What Will Set Streaming Media Apart?
Back in 2016, Nielsen published a paper with various stats related to video on demand. Some of their findings included:
- Most viewers appear to be supplementing, rather than replacing, paid traditional TV services (received through a cable or a satellite). Nearly three-quarters of global online respondents say they pay such a service to watch programming; just over one-quarter say they pay an online service provider (such as Hulu, Netflix or Amazon).
- Nearly two-thirds of traditional TV-package subscribers in the survey plan to maintain their subscriptions, but nearly one-third say they plan to cancel their service in favor of an online-only provider.
- Video on demand is becoming a part of daily viewing habits for many. Among those who watch any type of VOD programming, 43% say they watch at least once a day. • More than half of global respondents (51%) somewhat or strongly agree that ads displayed before, after or during video-on-demand programming give them good ideas for new products to try, and 59% say they don’t mind getting advertising if they can view free content.
It's been a few years since these stats and today we find them to be true. Actually, a report shared by Statista, shows that the number of subscription video on demand (SVoD) households worldwide is projected to grow from 250 million in 2018 to 450 million in 2022.
It is no question that we're in the middle of a streaming revolution, with various big players in the video on demand game. But what is not clear yet, is what will set them apart and what value they will bring to stay on top of the race. Let's explore some options:
Using Data for Personalization
In 2006, Netflix launched "The Netflix Prize", a competition that awarded 1M dollars to programmers who could improve their recommendations engine. Today, as we navigate the world of big data and AI, we can recognize the importance of using data in a way that can benefit and provide value to the customers.
Josh Pressnell from Streaming Media goes even further out in what VOD players need to achieve to convert and maintain customers engaged. He writes:
"A truly good recommendation engine—and a better user experience—relies on real artificial intelligence, which necessitates more data, from multiple locations. It goes beyond relatively simple “users who liked this also liked this” algorithms and stretches into “deep data.” … Integrations with social channels may be low-hanging fruit here, offering a much more complete vision of who a viewer really is and what they might want to watch. Linking VOD accounts to Twitter, Facebook, Instagram, and Pinterest profiles is a simple way to introduce more data points and make a huge step toward a more personalized experience, and a user’s likes and Twitter followers can paint an interesting picture of what a viewer might want to watch while using information that’s somewhat less-sensitive to today’s privacy issues."
Innovation on Streaming and VOD
Convenience and cost are two of the benefits of video on demand for customers, but also, lately we're seeing an important trend related to innovative and exclusive content. A great example of this is the launch of Roma by Alfonso Cuarón, which was exclusively launched in Netflix and has yielded incredible results.

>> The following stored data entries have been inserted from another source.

(* ===== verification/ImapRequests.v ===== *)
(** * ImapRequests: what the IMAP client does with a response

    The response to a command, in any chunks, reaches the function that awaits it,
    after each of its messages was given to [_onMessage] ([response_chunks]).  On
    this stand the theorems on requests: a folder is selected before a command
    that needs it, an IDLE is ended before, a folder is deleted after those in it,
    and what a SELECT leaves behind. *)

From Stdlib Require Import Sorted.
From S2P Require Import Prelude Effects MimeUtils Net Auth ImapUtils ImapResponse ImapFetch ImapLines.
From S2P Require Import ImapText ImapClient.

Section Requests.
Context {A F : Type} `{Authenticator A} `{ImapFolders F}.
Variable srv : ImapServer.
Variable ev : env.
Abbreviation client := (ImapClient A F).
Abbreviation act := (eff client event).

(** ** [_onMessage] leaves the rest of the client alone *)

Definition with_response (c : client) (r : ImapResponse) : client := c <| _response := Some r |>.

(** A method that neither looks at nor changes [_response]. *)
Definition framed {X} (m : act X) : Prop :=
  ∀ c r, m (with_response c r) = let '(c', o, x) := m c in (with_response c' r, o, x).

Lemma framed_ret {X} (x : X) : framed (ret x).
Proof. by intros c r. Qed.
Lemma framed_throw {X} : framed (throw : act X).
Proof. by intros c r. Qed.
Lemma framed_emit e : framed (emit e).
Proof. by intros c r. Qed.
Lemma framed_modify (f : client → client) :
  (∀ c r, f (with_response c r) = with_response (f c) r) → framed (modify f).
Proof. intros Hf c r. unfold modify. by rewrite Hf. Qed.
Lemma framed_gets {X} (f : client → X) : (∀ c r, f (with_response c r) = f c) → framed (gets f).
Proof. intros Hf c r. unfold gets. by rewrite Hf. Qed.
Lemma framed_bind {X Y} (m : act X) (k : X → act Y) :
  framed m → (∀ x, framed (k x)) → framed (bind m k).
Proof.
  intros Hm Hk c r. unfold bind. rewrite Hm. destruct (m c) as [[c1 o1] [x|]]; [|done].
  rewrite Hk. by destruct (k x c1) as [[c2 o2] y].
Qed.
Lemma framed_gets_id {Y} (k : client → act Y) :
  (∀ c r, k (with_response c r) = k c) → (∀ c, framed (k c)) → framed (bind (gets id) k).
Proof. intros He Hk c r. rewrite !bind_gets. unfold id. rewrite He. apply Hk. Qed.
Lemma framed_when b m : framed m → framed (when b m : act unit).
Proof. destruct b; [done|]. intros _. apply framed_ret. Qed.
Lemma framed_for_each {X} (l : list X) (f : X → act unit) : (∀ x, framed (f x)) → framed (for_each l f).
Proof.
  intros Hf. induction l as [|x l IH]; [apply framed_ret|]. apply framed_bind; [apply Hf|by intros _].
Qed.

Without doubt, Netflix and others are moving into a content creation revolution which is a trend that we'll need to watch closely.
Will we witness more films ditching the traditional movie theater launches? I guess we will need to wait and see but the trend seems to point in that direction for some producers.
But as we continue to enjoy a plethora of services, the question of innovation and differentiation will continue present. What will come next?